SHIB turun 8% karena jutaan dana tidak dijaminkan di tengah tuduhan bahwa kode Shibarium dicuri.

Apa itu angka?
Untuk komunitas seputar token SHIB dan blockchain Shibarium, perbedaan antara kode plagiat dan kode sumber terbuka daur ulang.
Drama ini dimulai pada hari Kamis, waktu Asia, dengan anggota Discord yang sudah mapan menunjuk ke rantai Shibarium menggunakan nomor ID rantai yang sama 917 dengan rantai Rinia Testnet.
Sementara anggota Discord dengan cepat memberikan penjelasan mereka sendiri atas kesamaan tersebut, dengan beberapa orang yang panik menjual token tersebut, sehingga menurunkannya sebanyak 10%, para pengembang di balik rantai Shibarium memiliki penjelasan yang jauh lebih sederhana.

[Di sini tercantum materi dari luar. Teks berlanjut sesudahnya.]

(* ===== verification/Router.v ===== *)
(** * Router: path matching and dispatch (src/http/router.cpp)

    The route table, [matchPath] and [Router::dispatch], generic in the state
    the handlers act on. Requests and responses are Beast messages
    ([http/handler_types.hpp]); of a request the code reads the method, the
    target, the body and header fields, so a request carries the value Beast
    returns for each field name. *)
From S2P Require Import Prelude Text Types.

(** ** Messages *)
Inductive verb := v_unknown | v_get | v_post | v_patch | v_delete | v_other (name : str).

#[export] Instance verb_eq_dec : EqDecision verb.
Proof. solve_decision. Defined.

Record Request := mkRequest {
  req_method : verb;
  req_method_string : str;
  req_target : str;
  req_field : str → option str;
  req_body : str;
}.

Record Response := mkResponse {
  res_status : Z;
  res_fields : gmap str str;
  res_keep_alive : bool;
  res_body : str;
}.

(** [res.set(name, value)]. *)
Definition res_set (name value : str) (r : Response) : Response :=
  mkResponse (res_status r) (<[name := value]> (res_fields r)) (res_keep_alive r) (res_body r).

(** A freshly constructed response. *)
Definition new_response (status : Z) : Response := mkResponse status ∅ true [].

(** ** Routing context (http/route_context.hpp) *)
Record RouteContext := mkRouteContext {
  path_params : gmap str str;
  query_string : str;
  route_label : str;
}.

Definition pathParam (context : RouteContext) (name : str) : option str := path_params context !! name.

Definition HandlerFn (W : Type) : Type := Request → ServerConfig → bool → RouteContext → ST W Response.
Definition ErrorHandlerFn (W : Type) : Type :=
  Request → ServerConfig → bool → Z → str → str → ST W Response.

(** ** Paths *)
Definition methodToString (method : verb) : str :=
  match method with
  | v_get => "GET"
  | v_post => "POST"
  | v_patch => "PATCH"
  | v_delete => "DELETE"
  | v_unknown => "<unknown>"
  | v_other name => name
  end.

(** Segments between slashes, empty ones included. *)
Fixpoint split_slash (s : str) : list str :=
  match s with
  | [] => [[]]
  | c :: s' =>
      if Ascii.eqb c "/" then [] :: split_slash s'
      else match split_slash s' with
           | seg :: rest => (c :: seg) :: rest
           | [] => [[c]]
           end
  end.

"Beberapa ID rantai dipilih secara acak - 417 (Alpha), 517 (Staging), 917 (pra-pod/beta). Rantai ini tidak terdaftar di mana pun pada saat itu. Saya membuat kesalahan dan tidak mendaftar di jaringan puppynet. Periksa kembali peluncurannya," cuit Kaaldhairya, salah satu pengembang anonim.
Kaaldhairya mentweet bahwa mereka akan “menerapkan kembali versi baru jaringan BETA dengan ID rantai baru.”
“Pengerahan baru akan jarang terjadi di masa depan, tapi mungkin karena kami masih dalam fase BETA,” lanjutnya.
Yang lain menunjukkan kesamaan dalam kode yang ditemukan di repositori kode Github.
Pembuat kode sering kali menggunakan kembali pekerjaan satu sama lain untuk menyelesaikan tugas-tugas biasa dan tidak berbahaya. Blok yang telah ditulis sebelumnya ini disebut perpustakaan dan tersedia sebagai kode sumber terbuka. Artinya, kode yang dirancang untuk disalin dan digunakan kembali.
Andrew Angrisani, anggota komunitas proyek Telegram dan Discord-nya serta seorang insinyur keamanan kriptografi, menjelaskan kemiripan kode dengan Rinia dan Shibarium, menggunakan kode sumber terbuka yang sama.
“Baik Rinia TestNet dan Shibarium menyalin kode sumber terbuka untuk penjelajah blok mereka yang disebut Blockscout dan kemungkinan besar keduanya malas dalam penerapannya,” katanya.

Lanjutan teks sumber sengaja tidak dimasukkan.